In their relief and recovery response, Alameda County must address the historic and systemic and structural inequities that disproportionately impact the African American community in Oakland. Decision makers must move resources using an equity frame.  Some equity questions Alameda County should ask are:

  1. How is ‘shelter in place’ affecting low-income Oakland’s African American families? 
  2. How many of the essential workers, exposed daily to the Coronavirus, are African American?
  3. How many African Americans have lost jobs and have no sick leave?
  4. How many small African American businesses are closed or are struggling to stay afloat?
  5. How many African American elders are shut in with no food or contact?
  6. What resources are available for mental and behavioral support for African Americans?
  7. How much has the un-housed African American population increased since COVID-19?
  8. How many of the un-housed African Americans have been afforded the opportunity to relocate to a Hotel?  How many have PPE? How many are receiving food, supplies and support?

“The public health officer should order that everyone in the jail be tested. At a minimum, individuals should be tested prior to release back into the community.”

In the short term, the County should immediately increase access to testing and treatment in the African American community. It is also imperative that testing in the jails increases. About 35% of the tests done in jail are positive, but only about 5% of the jail population have been tested. Hundreds are being released without being tested, and many are going into shelters, encampments, crowded households, etc. posing a public health threat. The public health officer should order that everyone in the jail be tested. At a minimum, individuals should be tested prior to release back into the community.

Additionally, we are requesting:

  • Door to door testing in high-risk neighborhoods
  • Testing with treatment
  • Educational campaign (bull horn announcements)
  • Link food delivery programs with testing and education

In the long-term, the County should develop policies that address the historical legacy of racism and the accompanying structural issues that continue to kill us.
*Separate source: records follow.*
Definition UpdateActivity (key : gostr) (at_ : Time) : Index -> Index := update_row (set_activity (Some (stamp at_))) key.
Definition TouchActivity (key : gostr) (now : Time) : Index -> Index := UpdateActivity key now.
Definition TouchCacheTouch (key : gostr) (at_ : Time) : Index -> Index := update_row (set_cache (Some (stamp at_))) key.
Definition ClearCacheTouch (key : gostr) : Index -> Index := update_row (set_cache None) key.
Definition TouchUserActivity (key : gostr) (at_ : Time) : Index -> Index := update_row (set_user (Some (stamp at_))) key.
Definition StampReflection (key : gostr) (at_ : Time) : Index -> Index := update_row (set_reflection (Some (stamp at_))) key.
Definition UpdateStatus (key st : gostr) : Index -> Index := update_row (set_status st) key.

(** A timestamp column read back as a time. *)
Definition lastSessionTimestamp (col : row -> option Z) (key : gostr) (x : Index) : option Time :=
  r ← sessions x !! key; t ← col r; Some (t * Second).
Definition LastCacheTouch : gostr -> Index -> option Time := lastSessionTimestamp last_cache_touch.
Definition LastUserActivity : gostr -> Index -> option Time := lastSessionTimestamp last_user_activity_at.

Definition SessionExists (key : gostr) (x : Index) : bool := bool_decide (is_Some (sessions x !! key)).
Definition Count (x : Index) : nat := size (sessions x).

Definition ReflectionRedundant (key : gostr) (x : Index) : bool :=
  match sessions x !! key with
  | None => false
  | Some r =>
      match last_reflection r, last_activity_at r with
      | Some refl, Some act => act <=? refl
      | _, _ => false
      end
  end.

(** [last_reflection IS NULL OR unixepoch(last_activity_at) > unixepoch(last_reflection)] *)
Definition reflection_due (r : row) : bool :=
  match last_reflection r, last_activity_at r with
  | None, _ => true
  | Some refl, Some act => refl <? act
  | Some _, None => false
  end.

Definition SessionNeedsReflection (key : gostr) (x : Index) : bool :=
  match sessions x !! key with
  | None => false
  | Some r => IsReflectable (session_type r) && reflection_due r
  end.

(** The cascade of a deletion. *)
Definition purgeLocked (key : gostr) (x : Index) : Index :=
  MkIndex (delete key (sessions x)) (agent_meta x) (chats x)
    (filter (fun kv => kv.1.1 <> key) (session_meta x)) (system_state x)
    (filter (fun kv => kv.1.1.1 <> key) (resumes x)).
Definition Delete : gostr -> Index -> Index := purgeLocked.
Definition PurgeSession : gostr -> Index -> Index := purgeLocked.

(** ** Metadata *)
Definition SetAgentMetadata (agentID key value : gostr) (x : Index) : Index :=
  set_agent_meta (<[(agentID, key) := value]> (agent_meta x)) x.
Definition GetAgentMetadata (agentID key : gostr) (x : Index) : gostr := default "" (agent_meta x !! (agentID, key)).
Definition DeleteAgentMetadata (agentID key : gostr) (x : Index) : Index :=
  set_agent_meta (delete (agentID, key) (agent_meta x)) x.

Definition SetChatMetadata (agentID platform : gostr) (chatID : Z) (key value : gostr) (x : Index) : Index :=
  set_chats (<[(agentID, platform, chatID, key) := value]> (chats x)) x.
Definition GetChatMetadata (agentID platform : gostr) (chatID : Z) (key : gostr) (x : Index) : gostr :=
  default "" (chats x !! (agentID, platform, chatID, key)).
Definition DeleteChatMetadata (agentID platform : gostr) (chatID : Z) (key : gostr) (x : Index) : Index :=
  set_chats (delete (agentID, platform, chatID, key) (chats x)) x.

Definition SetSessionMetadata (sessionKey key value : gostr) (x : Index) : Index :=
  set_session_meta (<[(sessionKey, key) := value]> (session_meta x)) x.
Definition GetSessionMetadata (sessionKey key : gostr) (x : Index) : gostr :=
  default "" (session_meta x !! (sessionKey, key)).
Definition DeleteSessionMetadata (sessionKey key : gostr) (x : Index) : Index :=
  set_session_meta (delete (sessionKey, key) (session_meta x)) x.
Definition DeleteAllSessionMetadata (sessionKey : gostr) (x : Index) : Index :=
  set_session_meta (filter (fun kv => kv.1.1 <> sessionKey) (session_meta x)) x.

Definition SetSystemState (key value : gostr) (x : Index) : Index :=
  set_system_state (<[key := value]> (system_state x)) x.
Definition GetSystemState (key : gostr) (x : Index) : gostr := default "" (system_state x !! key).
Definition DeleteSystemState (key : gostr) (x : Index) : Index := set_system_state (delete key (system_state x)) x.

Section WithOrder.
Context (scan : forall A : Type, list A -> list A).

(** ** Queries over many rows *)
Definition all_rows {K V} `{Countable K} (m : gmap K V) : list (K * V) := scan _ (map_to_list m).

Definition LastUserActivityForAgent (agentID : gostr) (x : Index) : option Time :=
  let ts := omap (fun kr => if bool_decide (agent_id kr.2 = agentID) then last_user_activity_at kr.2 else None)
              (all_rows (sessions x)) in
  match ts with [] => None | t :: ts => Some (foldr Z.max t ts * Second) end.

Definition SessionsNeedingReflection (agentID : gostr) (x : Index) : list gostr :=
  (filter (fun kr => agent_id kr.2 = agentID /\ IsReflectable (session_type kr.2) = true
                     /\ status kr.2 = SessionStatusActive /\ reflection_due kr.2 = true)
     (all_rows (sessions x))).*1.

Definition unswept (key : gostr) (x : Index) : list (Z * gostr) :=
  omap (fun kv => if bool_decide (kv.1.1.1 = key) && bool_decide (kv.2 = None)
                  then Some (kv.1.1.2, kv.1.2) else None) (all_rows (resumes x)).

Definition EphemeralSessionsOlderThan (agentID : gostr) (cutoff : Time) (x : Index) : list gostr :=
  (filter (fun kr => agent_id kr.2 = agentID /\ session_type kr.2 ∈ EphemeralCleanupTypes
                     /\ default (created_at kr.2) (last_activity_at kr.2) < stamp cutoff
                     /\ unswept kr.1 x <> [])
     (all_rows (sessions x))).*1.

Definition SessionKeysWithMetadata (key : gostr) (x : Index) : list gostr :=
  (filter (fun kv => kv.1.2 = key) (all_rows (session_meta x))).*1.*1.

(** [missing path] is [os.IsNotExist] of [os.Stat]. *)
Definition orphans (missing : gostr -> bool) (x : Index) : list gostr :=
  (filter (fun kr => status kr.2 = SessionStatusActive /\ file_path kr.2 <> "" /\ missing (file_path kr.2) = true)
     (all_rows (sessions x))).*1.

Definition PruneOrphans (missing : gostr -> bool) (x : Index) : nat * Index :=
  let keys := orphans missing x in (length keys, fold_left (fun x k => purgeLocked k x) keys x).

(** ** Rebuilding from the files of the store *)
Definition stamps (r : row) : option Z * option Z * option Z :=
  (last_reflection r, last_user_activity_at r, last_cache_touch r).
Definition saved_stamps (x : Index) : list (gostr * (option Z * option Z * option Z)) :=
  (fun kr => (kr.1, stamps kr.2))
    <$> filter (fun kr => stamps kr.2 <> (None, None, None)) (all_rows (sessions x)).

Definition coalesce (a b : option Z) : option Z := match a with Some _ => a | None => b end.

Definition restore_stamps (p : option Z * option Z * option Z) (r : row) : row :=
  let '(refl, user, cache) := p in
  set_reflection (coalesce refl (last_reflection r))
    (set_user (coalesce user (last_user_activity_at r)) (set_cache (coalesce cache (last_cache_touch r)) r)).

Definition insert_entry (m : gmap gostr row) (e : SessionIndexEntry) : gmap gostr row :=
  let '(agentID, chatID, root) := keyColumns (e_key e) in
  <[e_key e := MkRow (e_path e) (stamp (e_created e)) (Some (stamp (activity_of e))) None None None (e_parent e)
                 (e_type e) (e_status e) agentID chatID root]> m.

Definition under_store (storeDir path : gostr) : bool := has_prefix (clean storeDir ++ "/") path.

Definition RebuildIndex (storeDir : gostr) (entries : list SessionIndexEntry) (x : Index) : nat * Index :=
  let saved := saved_stamps x in
  let m := if bool_decide (storeDir = "") then sessions x
           else filter (fun kr => under_store storeDir (file_path kr.2) = false) (sessions x) in
  let m := fold_left insert_entry entries m in
  let m := fold_left (fun m kp => alter (restore_stamps kp.2) kp.1 m) saved m in
  (length entries, set_sessions m x).

(** ** Observed backend sessions *)

(** [ORDER BY unixepoch(observed_at) DESC]: a stable sort of the visit order. *)
Fixpoint insert_newest (o : Z * gostr) (l : list (Z * gostr)) : list (Z * gostr) :=
  match l with
  | [] => [o]
  | p :: l' => if p.1 <? o.1 then o :: l else p :: insert_newest o l'
  end.
Definition newest_first (l : list (Z * gostr)) : list (Z * gostr) := foldr insert_newest [] (rev l).

Definition observations (key : gostr) (x : Index) : list (Z * gostr) :=
  omap (fun kv => if bool_decide (kv.1.1.1 = key) then Some (kv.1.1.2, kv.1.2) else None) (all_rows (resumes x)).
The County must rethink all of its policies and practices that continue to make things so unequal. The County should ask itself, how the legacy of racism and structural inequities have made the coronavirus pandemic worse for African Americans and use this as an opportunity to address these issues.

We thank you for your attention and look forward to your response. 


Black Organizing Project, Jackie Byers, Executive Director

Brotherhood of Elders Network, Greg Hodge, Chief Network Officer

Black Women Organizing for Political Action, LaNiece Jones, Executive Director

East Oakland Black Cultural Zone Collaborative, Carolyn Johnson Executive Director

East Oakland Building Healthy Communities, Nehanda Imara, HUB Manager

East Oakland Youth Development Center, Regina Jackson, Executive Director

Roots Community Health Center, Noha Aboelata, MD, Chief Executive Officer

Oakland Citizens Committee for Urban Renewal, Shomari Carter, Executive Director

The views expressed in this article are those of the authors and do not necessarily reflect the official policy or position of Oakland Voices or the Maynard Institute for Journalism Education.